Thread: test data for query optimizer

test data for query optimizer

From

nconway@klamath.dyndns.org (Neil Conway)

Date:

12 July 2002, 12:05:36

I'd like to look at the performance of the query optimizer (both the
traditional one and GEQO) when joining large numbers of tables: 10-15,
or more. In order to do that (and to get meaningful results), I'll
need to work with some data that actually requires joins of that
magnitude. Ideally, I'd like the data to be somewhat realistic -- so
that the performance I'm seeing will reflect the performance a typical
user might see. (i.e. I don't want an artificial benchmark)
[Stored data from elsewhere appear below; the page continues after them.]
Record same_outside (s : ManagedChangeSurface) (g g' : RoleGraph) : Prop := {
  so_roles : ∀ name, name ∉ mcs_roles s → roles g' !! name = roles g !! name;
  so_schemas : ∀ name, name ∉ mcs_owner_schemas s → name ∉ mcs_binding_schemas s →
    schemas g' !! name = schemas g !! name;
  so_grants : ∀ key, ¬ covers_grant s key → grants g' !! key = grants g !! key;
  so_defaults : ∀ key, allows_default_privilege_change s key = false →
    default_privileges g' !! key = default_privileges g !! key;
  so_memberships : ∀ e, allows_membership_change s (me_role e) (me_member e) = false →
    (e ∈ memberships g' ↔ e ∈ memberships g);
}.

#[export] Instance same_outside_preorder s : PreOrder (same_outside s).
Proof.
  split; [by intros g|]. intros g1 g2 g3 [R S G D M] [R' S' G' D' M'].
  split; intros; [rw R' // R|rw S' // S|rw G' // G|rw D' // D|rw M' // M]; done.
Qed.

Lemma revoke_entry_other {K} `{Countable K} ps (m : gmap K (gset Privilege)) k k' :
  k ≠ k' → revoke_entry ps m k !! k' = m !! k'.
Proof.
  intros Hk. unfold revoke_entry. destruct (m !! k); [|done].
  case_bool_decide; [by rw lookup_delete_ne|by rw lookup_insert_ne].
Qed.

Lemma revoke_entries_other ps ks (m : gmap GrantKey (gset Privilege)) k :
  k ∉ ks → foldl (revoke_entry ps) m ks !! k = m !! k.
Proof.
  revert m. induction ks as [|k' ks IH]; intros m Hk; [done|]. simpl.
  rw IH; [apply revoke_entry_other|]; set_solver.
Qed.

(** A revoke reaches its own key, or the keys whose wildcard it is. *)
Lemma elem_of_affected gs key k :
  k ∈ affected gs key → k = key ∨ key = wildcard_of k.
Proof.
  unfold affected. destruct (is_wildcard key) eqn:Hw; [|intros ->%list_elem_of_singleton; by left].
  intros [Hin _]%list_elem_of_filter. right. unfold in_scope in Hin.
  apply andb_True in Hin as [[H1 H2]%andb_True H3].
  apply bool_decide_unpack in H1, H2, H3. apply bool_decide_eq_true in Hw.
  destruct key; unfold wildcard_of; simpl in *. congruence.
Qed.

Lemma same_outside_refl s g : same_outside s g g.
Proof. reflexivity. Qed.

Lemma not_covered_ne s key k : ¬ covers_grant s k → allows_grant_change s key → key ≠ k.
Proof. intros Hk Ha ->. apply Hk. by left. Qed.

Lemma not_allowed_edge s e role member :
  allows_membership_change s (me_role e) (me_member e) = false →
  allows_membership_change s role member = true → ¬ (me_role e = role ∧ me_member e = member).
Proof. intros Hn Ha [<- <-]. congruence. Qed.

Lemma change_stays_outside s g g' c :
  allows_change s c = true → apply_change g c = Some g' → same_outside s g g'.
Proof.
  intros Ha Hc. destruct c; cbn [apply_change] in Hc; try discriminate; cbn [allows_change] in Ha;
    repeat match goal with
    | H : bool_decide _ = true |- _ => apply bool_decide_eq_true in H
    | H : _ && _ = true |- _ => apply andb_true_iff in H as [? ?]
    | H : _ || _ = true |- _ => apply orb_true_iff in H
    | H : (_ ≫= _) = Some _ |- _ => apply bind_Some in H as (? & ? & H)
    end; injection Hc as <-;
    split; try done; intros k; cbn; try intros Hk; try (by rw lookup_insert_ne; [|set_solver]).
  - intros Hk'. rw lookup_insert_ne //. intros ->. destruct Ha as [?%bool_decide_eq_true|?%bool_decide_eq_true]; done.
  - rw lookup_delete_ne //. intros <-. apply Hk. right. right. eauto.
  - unfold entry_extend. rw lookup_insert_ne //. apply (not_covered_ne s); [done|]. by rw Ha.
  - apply revoke_entries_other. intros [->|Hw]%elem_of_affected; apply Hk.
    + left. by rw Ha.
    + right. left. by rw -Hw Ha.
  - unfold entry_extend. rw lookup_insert_ne //. intros <-. by rw Ha in Hk.
  - apply revoke_entry_other. intros <-. by rw Ha in Hk.
  - unfold retain_others. rw elem_of_union elem_of_filter elem_of_singleton.
    pose proof (not_allowed_edge _ _ _ _ Hk Ha).
    split; [by intros [[_ ?]| ->]; [done|cbn in *; tauto]|tauto].
  - unfold retain_others. rw elem_of_filter.
    pose proof (not_allowed_edge _ _ _ _ Hk Ha).
    tauto.
  - rw lookup_delete_ne //. set_solver.
Qed.

(** C27: the change surface is an authority. When a plan passes
    [validate_changes_against_managed_surface] and executes, every role, schema, grant
    entry, default-privilege entry and membership that the surface does not cover is the
    same before and after. *)
Theorem validated_plan_stays_in_surface (surface : ManagedChangeSurface) (changes : list Change)
    (g g' : RoleGraph) :
  validate_changes_against_managed_surface changes surface = Ok tt →
  apply_changes g changes = Some g' →
  same_outside surface g g'.
Proof.
  rw validated_spec. revert g. induction changes as [|c changes IH]; intros g Hall Hrun.
  - injection Hrun as <-. reflexivity.
  - apply bind_Some in Hrun as (g1 & Hc & Hrun). transitivity g1.
    + eapply change_stays_outside; [apply Hall; left|done].
    + apply IH; [|done]. intros d Hd. apply Hall. by right.
Qed.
However, I don't possess any data of that nature, and I'm unsure
where I can find some (or how to generate some of my own). Does
anyone know of:
   - a freely available collection of data that requires queries   of this type, and is reasonably representative of
"realworld"   applications
 
   - or, a means to generate programatically some data that   fits the above criteria.

Thanks in advance,

Neil

-- 
Neil Conway <neilconway@rogers.com>
PGP Key ID: DB3C29FC

Re: test data for query optimizer

From

Tom Lane

Date:

12 July 2002, 13:14:59

nconway@klamath.dyndns.org (Neil Conway) writes:
> I'd like to look at the performance of the query optimizer (both the
> traditional one and GEQO) when joining large numbers of tables: 10-15,
> or more. In order to do that (and to get meaningful results), I'll
> need to work with some data that actually requires joins of that
> magnitude.

The easiest way to construct a realistic many-way join is to use a star
schema.  Here you have a primary "fact table" that includes a lot of
columns that individually join to the primary keys of other "detail
tables".  For example, you might have a column "State" in the fact table
with values like "PA", "NY", etc, and you want to join it to a table
states(abbrev,fullname,...) so your query can display "Pennsylvania",
"New York", etc.  It's easy to make up realistic examples that involve
any number of joins.

This is of course only one usage pattern for lots-o-joins, so don't put
too much credence in it alone as a benchmark, but it's certainly a
widely used pattern.

Searching for "star schema" at Google turned up some interesting things
last time I tried it.
        regards, tom lane

Re: test data for query optimizer

From

"Christopher Kings-Lynne"

Date:

12 July 2002, 23:22:53

What about the OSDB benchmark?  Does that contain a large dataset?

Chris

----- Original Message ----- 
From: "Neil Conway" <nconway@klamath.dyndns.org>
To: "PostgreSQL Hackers" <pgsql-hackers@postgresql.org>
Sent: Saturday, July 13, 2002 12:05 AM
Subject: [HACKERS] test data for query optimizer


> I'd like to look at the performance of the query optimizer (both the
> traditional one and GEQO) when joining large numbers of tables: 10-15,
> or more. In order to do that (and to get meaningful results), I'll
> need to work with some data that actually requires joins of that
> magnitude. Ideally, I'd like the data to be somewhat realistic -- so
> that the performance I'm seeing will reflect the performance a typical
> user might see. (i.e. I don't want an artificial benchmark)
> 
> However, I don't possess any data of that nature, and I'm unsure
> where I can find some (or how to generate some of my own). Does
> anyone know of:
> 
>     - a freely available collection of data that requires queries
>     of this type, and is reasonably representative of "real world"
>     applications
> 
>     - or, a means to generate programatically some data that
>     fits the above criteria.
> 
> Thanks in advance,
> 
> Neil
> 
> -- 
> Neil Conway <neilconway@rogers.com>
> PGP Key ID: DB3C29FC
> 
> ---------------------------(end of broadcast)---------------------------
> TIP 1: subscribe and unsubscribe commands go to majordomo@postgresql.org
>

Re: test data for query optimizer

From

nconway@klamath.dyndns.org (Neil Conway)

Date:

13 July 2002, 00:06:43

On Sat, Jul 13, 2002 at 11:18:14AM +0800, Christopher Kings-Lynne wrote:
> What about the OSDB benchmark?  Does that contain a large dataset?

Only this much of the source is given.